Marcelo também possibilita ao Governo avançar com soluções específicas para as prisões, através de “medidas excecionais e urgentes de proteção dos cidadãos privados de liberdade em execução de decisão condenatória”. Aliás, o primeiro-ministro já tinha revelado que estava a ser concertada com Marcelo Rebelo de Sousa a hipótese de indultos por razões humanitárias e eventuais alterações legislativas nas execuções de penas, com a submissão dos casos aos juízes. Hipóteses que estão a ser avaliadas e hoje conhecerão, em princípio, mais respostas com um novo conselho de ministros, após a deliberação da Assembleia da República. Na sua decisão, Marcelo acrescenta que é preciso prosseguir com medidas para os idosos. Por isso, o decreto também prevê a possibilidade de quem apoia a população mais vulnerável, mudar de local de trabalho. Está suspenso também o direito à greve nos serviços públicos essenciais. Já estava previsto para setores vitais para a economia e para a saúde. Marcelo Rebelo de Sousa acrescentou mais uma área, a dos serviços públicos essenciais.

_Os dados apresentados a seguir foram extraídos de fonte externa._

(* ===== verification/Connect.v ===== *)
(** * Options, hosting under a fresh phrase, and the keepalive (session/client.go)

    The options of Host and Join, the entry point that draws the phrase, and the
    ping loop of a connected client, with what the relay makes of its pings. *)
From S2P Require Import Prelude Wire Hub HubInv HubSpec HubLife HubSys HubExamples Registry.
From S2P Require Import RateLimit Relay Crypto Words Phrase Session SessionSpec SessionExamples Encoding.

#[local] Open Scope N_scope.

(** ** Options *)

Definition RolePolicy : Type := ParticipantID → bool → gmap ParticipantID Role → Role.

Record config := mkCfg {
  cfg_protocol : string; cfg_rolePolicy : RolePolicy; cfg_observer : bool }.

(** An option assigns through a pointer to the configuration. *)
Definition Option : Type := config → config.

Definition WithProtocol (label : string) : Option :=
  λ c, mkCfg label (cfg_rolePolicy c) (cfg_observer c).
Definition WithRolePolicy (p : RolePolicy) : Option :=
  λ c, mkCfg (cfg_protocol c) p (cfg_observer c).
Definition WithObserver : Option := λ c, mkCfg (cfg_protocol c) (cfg_rolePolicy c) true.

Definition buildConfig (opts : list Option) : config :=
  foldl (λ c o, o c) (mkCfg DefaultProtocol DefaultRolePolicy false) opts.

(** ** The address of a session *)

(** A parsed URL: its query's values by name, and the rest. *)
Record URL := mkURL { u_rest : string; u_query : gmap string (list string) }.
Definition Values_Get (q : gmap string (list string)) (k : string) : string :=
  match q !! k with Some (v :: _) => v | _ => EmptyString end.
Definition Values_Set (q : gmap string (list string)) (k v : string) :
    gmap string (list string) := <[k := [v]]> q.

Definition SessionParam : string := "s".

(** [sessionURL]: the URL dialled, as parsed; [url_Parse] is [net/url]'s. *)
Definition sessionURL (url_Parse : string → option URL) (relayURL : string) (sid : SessionID) :
    option URL :=
  u ← url_Parse relayURL;
  Some (mkURL (u_rest u) (Values_Set (u_query u) SessionParam (Hex sid))).

(** The request as it arrives at the relay. *)
Definition arrives (u : URL) (remote : string) : Request :=
  mkRequest (Values_Get (u_query u) SessionParam) remote.

(** every connection of a session carries its identifier.  Whatever the relay's
    URL, and whatever its query says already, the URL dialled for a session is that
    one with the session parameter set: the relay's entry point reads exactly the
    session's identifier from it, and nothing else about the URL changes. *)
Theorem session_routed url_Parse relayURL sid u remote :
  sid_wf sid → sessionURL url_Parse relayURL sid = Some u →
  parseSessionParam (arrives u remote) = Some sid ∧
  ∃ u0, url_Parse relayURL = Some u0 ∧ u_rest u = u_rest u0 ∧
    ∀ k, k ≠ SessionParam → Values_Get (u_query u) k = Values_Get (u_query u0) k.
Proof.
  intros Hs. unfold sessionURL. destruct (url_Parse relayURL) as [u0|]; [|done]. intros [= <-].
  split.
  - unfold parseSessionParam, arrives. simpl. unfold Values_Get, Values_Set.
    rewrite lookup_insert_eq, bool_decide_eq_false_2; [by rewrite (proj1 (ParseSessionID_Hex sid Hs))|].
    intros E. pose proof (proj1 (ParseSessionID_Hex sid Hs)) as H. rewrite E in H. by vm_compute in H.
  - exists u0. split; [done|]. split; [done|]. intros k Hk. unfold Values_Get, Values_Set. simpl.
    by rewrite lookup_insert_ne.
Qed.

(** ** Relay errors *)

Definition RelayError_text (code : N) (msg : string) : string :=
  "session: relay error " +:+ FormatInt (Z.of_N code) +:+ ": " +:+ msg.

Example ex_error_text : RelayError_text 5 "rate limited" = "session: relay error 5: rate limited"%string.
Proof. reflexivity. Qed.

Section Connect.
Context {WC : WireCodec} {AE : Aead} {HK : Hkdf} {PK : Pake_lib} {EN : Entropy} {CN : Conn}.
Context {SH : Sha256}.

(** [Host]: the phrase drawn, and what hosting under it gives; [None] is the
    panic of a failing random source. *)
Definition Host (ws : list string) (randInt : N → N → option N) (opts : list Option)
    (reads : list read) :
    option (string *
      result session_error (Client * option (result session_error unit * list read))) :=
  p ← Phrase.New ws randInt;
  Some (p, HostWithPhrase (cfg_protocol (buildConfig opts)) p reads).

(** [Join] with its options. *)
Definition JoinWith (phraseText : string) (opts : list Option) (reads : list read) :
    Client * option (result session_error unit * list read) :=
  let cfg := buildConfig opts in Join (cfg_protocol cfg) phraseText (cfg_observer cfg) reads.

(** ** The ping loop *)

(** [pingLoop] over so many ticks; the flag says that a write failed, which closes
    the connection.  [nonce] is a [uint32]. *)
Fixpoint pingLoop (c : Client) (nonce : N) (ticks : nat) : Client * bool :=
  match ticks with
  | O => (c, false)
  | S ticks =>
      let nonce := wrap 32 (nonce + 1) in
      match writeFrame c MsgPing (mkPing nonce) with
      | (c, Err (WireError _)) => pingLoop c nonce ticks
      | (c, Err _) => (c, true)
      | (c, Ok _) => pingLoop c nonce ticks
      end
  end.
End Connect.

(** ** Leaving *)

(** [Close] and [CloseNow], as the relay's read of the connection meets them. *)
Definition Close : conn_read := ReadError (Some StatusNormalClosure).
Definition CloseNow : conn_read := ReadError None.

(** The relay holds the slot of a client that dropped and not of one that closed;
    either way the client's own read loop says that the connection is gone. *)
Lemma endings_differ `{WireCodec} id gen out rest :
  conn_cmds id gen out (Close :: rest) = [leaveCmd id gen false] ∧
  conn_cmds id gen out (CloseNow :: rest) = [leaveCmd id gen true].
Proof. done. Qed.

(** ** Keeping a quiet connection alive *)

Section Keepalive.
Context {WC : WireCodec} {WS : WireCodecSpec} {AE : Aead} {HK : Hkdf} {PK : Pake_lib}.
Context {EN : Entropy} {CN : Conn} {MK : MapRange ParticipantID Key}.
Variable rolePolicy : RolePolicy.

(** A ping, as the relay answers it: a pong with its nonce behind what waits for
    the connection, which the client's read loop takes without effect. *)
Definition answered (nonce : N) (frame : bytes) : Prop :=
  ∀ id out, (length out < sendBuffer)%nat →
  ∃ pong raw, readLoop_round id out (Message true frame) = Continue (out ++ [pong]) None ∧
    Decode pong = Ok (MsgPong, raw) ∧ Body Pong raw = Ok (mkPong nonce) ∧
    ∀ r, Session.readLoop rolePolicy r [Some pong] = (r, false).

Lemma ping_answered nonce frame :
  in_width 32 nonce → Encode MsgPing (mkPing nonce) = Ok frame →
  (∃ f, Encode MsgPong (mkPong nonce) = Ok f) → answered nonce frame.
Proof.
  intros Hn He [pong Hp] id out Hout.
  destruct (frame_reads MsgPing (mkPing nonce) frame Hn He) as (raw & Hr & Hb).
  destruct (frame_reads MsgPong (mkPong nonce) pong Hn Hp) as (raw' & Hr' & Hb').
  unfold readFrameConn, lift_wire in Hr, Hr'.
  destruct (Decode frame) as [f0|] eqn:Ed; [|done]. destruct (Decode pong) as [f1|] eqn:Ed'; [|done].
  injection Hr as ->. injection Hr' as ->.
  exists pong, raw'. split; [|split; [done|split; [done|]]].
  - unfold readLoop_round, readFrame. rewrite Ed. simpl bool_decide. cbn iota. rewrite Hb.
    unfold queueFrame. cbn [ping_Nonce]. rewrite Hp. unfold chan_try_send.
    by rewrite bool_decide_eq_true_2.
  - intros r. cbn [Session.readLoop]. unfold readFrameConn. by rewrite Ed'.
Qed.

(** The frames of [n] ticks on a link that takes them. *)
Definition encodable : Prop :=
  ∀ k, in_width 32 k → (∃ f, Encode MsgPing (mkPing k) = Ok f) ∧ ∃ f, Encode MsgPong (mkPong k) = Ok f.

Lemma pings_sent c nonce n :
  healthy → encodable →
  ∃ fs, pingLoop c nonce n = (put_sent (put_writes c (cl_writes c + N.of_nat n)) (cl_sent c ++ fs), false) ∧
    length fs = n ∧
    ∀ i f, fs !! i = Some f → answered (wrap 32 (nonce + N.of_nat (S i))) f.
Proof.
  intros Hh He. revert c nonce. induction n as [|n IH]; intros c nonce; cbn [pingLoop].
  { exists []. rewrite N.add_0_r, app_nil_r. split; [by destruct c|]. split; [done|].
    intros i f. by rewrite lookup_nil. }
  destruct (He (wrap 32 (nonce + 1)) (wrap_in_width _ _)) as [[f Hf] Hp].
  rewrite (writeFrame_ok c _ _ f) by done.
  set (c1 := put_sent _ _). destruct (IH c1 (wrap 32 (nonce + 1))) as (fs & -> & Hlen & Hans).
  exists (f :: fs). split; [|split; [simpl; lia|]].
  - f_equal. unfold c1, put_sent, put_writes. simpl. f_equal; [lia|]. by rewrite <- (assoc_L (++)).
  - intros [|i] f0; simpl.
    + intros [= <-]. by apply ping_answered; [apply wrap_in_width| |].
    + intros Hi. specialize (Hans i f0 Hi). unfold wrap in Hans at 1 2. rewrite N.Div0.add_mod_idemp_l in Hans.
      unfold wrap. by replace (nonce + N.of_nat (S (S i))) with (nonce + 1 + N.of_nat (S i)) by lia.
Qed.

(** a quiet connection is kept alive, and a dead one is noticed.  On a link
    that takes its writes the ping loop sends one ping a tick, with consecutive
    nonces (round at 32 bits), and goes on; the relay answers each into the
    connection's own buffer, unless that is full, with a pong of the same nonce
    and no command for the hub, and the pong renews the read without changing the
    client.  At the first write that fails the loop closes the connection. *)
Theorem keepalive c nonce n :
  encodable →
  (healthy → ∃ fs, cl_sent (pingLoop c nonce n).1 = cl_sent c ++ fs ∧ length fs = n ∧
     core (pingLoop c nonce n).1 = core c ∧ (pingLoop c nonce n).2 = false ∧
     ∀ i f, fs !! i = Some f → answered (wrap 32 (nonce + N.of_nat (S i))) f) ∧
  (conn_write (cl_writes c) = false → (0 < n)%nat →
     (pingLoop c nonce n).2 = true ∧ cl_sent (pingLoop c nonce n).1 = cl_sent c).
Proof.
  intros He. split.
  - intros Hh. destruct (pings_sent c nonce n Hh He) as (fs & -> & Hlen & Hans). by exists fs.
  - intros Hw Hn. destruct n as [|n]; [lia|]. cbn [pingLoop].
    destruct (He (wrap 32 (nonce + 1)) (wrap_in_width _ _)) as [[f Hf] _].
    unfold writeFrame. rewrite Hf, Hw. done.
Qed.
End Keepalive.

(** ** On concrete inputs *)

#[local] Existing Instance bits_codec.
#[local] Existing Instance bits_codec_spec.
#[local] Existing Instance ideal_aead.
#[local] Existing Instance pad_hkdf.
#[local] Existing Instance nonce_pake_lib.
#[local] Existing Instance ex_crypto_rand.
#[local] Existing Instance ex_conn.
#[local] Existing Instance SessionExamples.ex_range.

(** Pings and pongs as four bytes. *)
Definition ping_cbor : Cbor Ping := {|
  marshal p := Some (be32 (ping_Nonce p));
  unmarshal l := '(n, _) ← of_be32 l; Some (mkPing n) |}.
Definition pong_cbor : Cbor Pong := {|
  marshal p := Some (be32 (pong_Nonce p));
  unmarshal l := '(n, _) ← of_be32 l; Some (mkPong n) |}.

Definition ping_codec : WireCodec := {|
  wc_CreateSession := wc_CreateSession; wc_SessionCreated := wc_SessionCreated;
  wc_JoinSession := wc_JoinSession; wc_JoinResult := wc_JoinResult;
  wc_ResumeSession := wc_ResumeSession; wc_ClaimHost := wc_ClaimHost;
  wc_ParticipantJoined := wc_ParticipantJoined; wc_ParticipantLeft := wc_ParticipantLeft;
  wc_Direct := wc_Direct; wc_Broadcast := wc_Broadcast; wc_Ping := ping_cbor;
  wc_Pong := pong_cbor; wc_Error := wc_Error; wc_SessionClosed := wc_SessionClosed;
  wc_Pake := wc_Pake; wc_GroupKey := wc_GroupKey; wc_SealedFrame := wc_SealedFrame;
  wc_Envelope := wc_Envelope |}.

Lemma ping_codec_spec : @WireCodecSpec ping_codec.
Proof.
  destruct bits_codec_spec. split; try assumption.
  - intros [n] bs Hwf [= <-]. unfold unmarshal, wc_Ping, ping_codec, ping_cbor.
    rewrite <- (app_nil_r (be32 _)). by rewrite of_be32_be32.
  - intros [n] bs Hwf [= <-]. unfold unmarshal, wc_Pong, ping_codec, pong_cbor.
    rewrite <- (app_nil_r (be32 _)). by rewrite of_be32_be32.
Qed.

Lemma ex_encodable : @encodable ping_codec.
Proof.
  intros k _. split; eexists; unfold Encode; cbn [marshal wc_Ping wc_Pong ping_codec ping_cbor
    pong_cbor be32 ping_Nonce pong_Nonce]; rewrite bool_decide_eq_false_2; try reflexivity;
    apply Nat.nlt_ge; apply Nat.leb_le; vm_compute; reflexivity.
Qed.

(** Three ticks of a client whose nonce is about to turn over. *)
Lemma keepalive_witness :
  ∃ f, answered (WC := ping_codec) DefaultRolePolicy 0 f ∧
    cl_sent (pingLoop (WC := ping_codec) (ex_member 2 x02) (2 ^ 32 - 2) 3).1 !! 1%nat = Some f.
Proof.
  destruct (proj1 (keepalive (WC := ping_codec) (WS := ping_codec_spec) DefaultRolePolicy
    (ex_member 2 x02) (2 ^ 32 - 2) 3 ex_encodable) ex_healthy) as (fs & Hs & Hlen & _ & _ & Ha).
  destruct fs as [|f0 [|f fs]]; try discriminate Hlen. exists f. split.
  - exact (Ha 1%nat f eq_refl).
  - rewrite Hs. reflexivity.
Defined.

(** Options are applied in order; hosting draws the phrase first. *)
Example ex_options_order :
  cfg_protocol (buildConfig [WithProtocol "a"; WithObserver; WithProtocol "b"]) = "b"%string ∧
  cfg_observer (buildConfig [WithObserver]) = true ∧ cfg_protocol (buildConfig []) = "parley/v1"%string.
Proof. done. Qed.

O Presidente da República recorda, no projeto de decreto, que é necessário renovar o estado de emergência para manter o nível de prevenção e não deitar tudo a perder. O esforço será “longo” e impõe-se a renovação da sua decisão num altura da Páscoa, “época tradicional de encontro de famílias e de circulação internacional”.

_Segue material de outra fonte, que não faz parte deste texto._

(** * DJ-Pilot signaling server: room registry, join protocol, relay, cleanup

    A shallow embedding of the Socket.IO signaling server of the repository
    (the Cloud Run variant of [server.js], the last of the three server
    listings, which has the room-id validation, the capacity checks and the
    signaling rate limit), and the properties of its room/session core.

    Conventions of the embedding:
    - the [rooms] Map is a [gmap string Room]; [room.listeners], a JS [Set]
      of socket ids, is a duplicate-free list in insertion order (the order
      [forEach] visits);
    - the ad hoc fields the server stores on the socket object
      ([socket.roomId], [socket.role]), the Socket.IO rooms the socket has
      joined and the per-connection [signalRateLimit] Map form the record
      [Socket]; the live sockets are a [gmap string Socket] keyed by
      [socket.id];
    - handlers return the new state and the list of emissions they perform,
      in program order; [socket.emit] and [socket.to(x).emit] are kept apart
      ([Emit] and [Broadcast]) and [receives] says who gets each;
    - [Date.now()] / [new Date()] and the draws of [Math.random()] are inputs
      of the handlers that read them. Timestamps are integers (milliseconds). *)

From stdpp Require Import gmap strings list fin_maps.
From Stdlib Require Import ZArith Lia.

Local Open Scope Z_scope.

(** ** JavaScript values carried by client payloads *)

(** The fields [roomId] and [role] of a [join-room] payload are whatever the
    client sent. *)
Inductive JsValue :=
| JsUndefined
| JsNull
| JsBool (b : bool)
| JsNumber (n : Z)
| JsString (s : string)
| JsObject.

#[global] Instance JsValue_eq_dec : EqDecision JsValue.
Proof. solve_decision. Defined.

(** Truthiness of a string: only the empty string is falsy. *)
Definition str_truthy (s : string) : bool :=
  match s with
  | EmptyString => false
  | String _ _ => true
  end.

(** [!!v] *)
Definition js_truthy (v : JsValue) : bool :=
  match v with
  | JsUndefined | JsNull => false
  | JsBool b => b
  | JsNumber n => negb (n =? 0)
  | JsString s => str_truthy s
  | JsObject => true
  end.

(** [typeof v === "string"] *)
Definition js_is_string (v : JsValue) : bool :=
  match v with
  | JsString _ => true
  | _ => false
  end.

(** [v.length] for a string [v] (only evaluated on strings). *)
Definition js_length (v : JsValue) : Z :=
  match v with
  | JsString s => Z.of_nat (String.length s)
  | _ => 0
  end.

(** Truthiness of an optional string field ([null]/[undefined] is [None]). *)
Definition opt_truthy (o : option string) : bool :=
  match o with
  | Some s => str_truthy s
  | None => false
  end.

(** ** Data model *)

(** [{ host: null, listeners: new Set(), createdAt: new Date() }] *)
Record Room := mkRoom {
  host : option string;
  listeners : list string;
  createdAt : Z;
}.

(** The server-side state attached to one live connection. *)
Record Socket := mkSocket {
  roomId : option string;          (* socket.roomId, undefined until a join *)
  role : JsValue;                  (* socket.role, undefined until a join *)
  joined : gset string;            (* Socket.IO rooms entered by socket.join *)
  signalRateLimit : gmap string Z; (* the connection's signalRateLimit Map *)
}.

Marcelo não especifica maiores restrições à circulação, mas o primeiro-ministro já ensaiou o discurso, focado no período da Páscoa, pedindo aos emigrantes de forma clara: “Este ano não venham, fiquem. Além do mais, se vierem, não podem sair de casa”. E deu o conselho num programa de entretenimento, o Programa da Cristina, na SIC.
O tom estava lançado para as medidas que aí vêm e que parecem já ter sido testadas nas múltiplas ações de fiscalização nas estradas, autoestradas e pontes. “Vamos adotar medidas mais claras para que as pessoas percebam que no período da Páscoa não podem mesmo andar a circular e devem ficar na sua residência permanente. Acho que vamos ter de apertar um bocadinho, dando um sinal mais claro de que não é mesmo época para andarmos de um lado para o outro”, insistiu Costa, num registo que serviu para dizer a quem o via e ouvia de que o mês de abril será “ perigosíssimo”.
Mais tarde, no Palácio da Ajuda, Costa repetiu a ideia de reforço da contenção, porque abril “é o mês mais difícil”. De facto é, porque, na reunião com especialistas, no Infarmed, não ficou clara a data precisa do pico da pandemia.
Talvez, por isso, o primeiro-ministro tenha pedido aos portugueses mais paciência para manter o isolamento social: “Não vale a pena ter pressas. Este momento ainda não é o momento das pressas, ainda não é momento de vermos a luz ao fundo do túnel. Sabemos que no fundo do túnel há uma luz, mas ela ainda não está à vista”, advogou ontem, após a reunião de conselho ministros extraordinário que deu luz verde à prorrogação do estado de emergência, pedida pelo Presidente.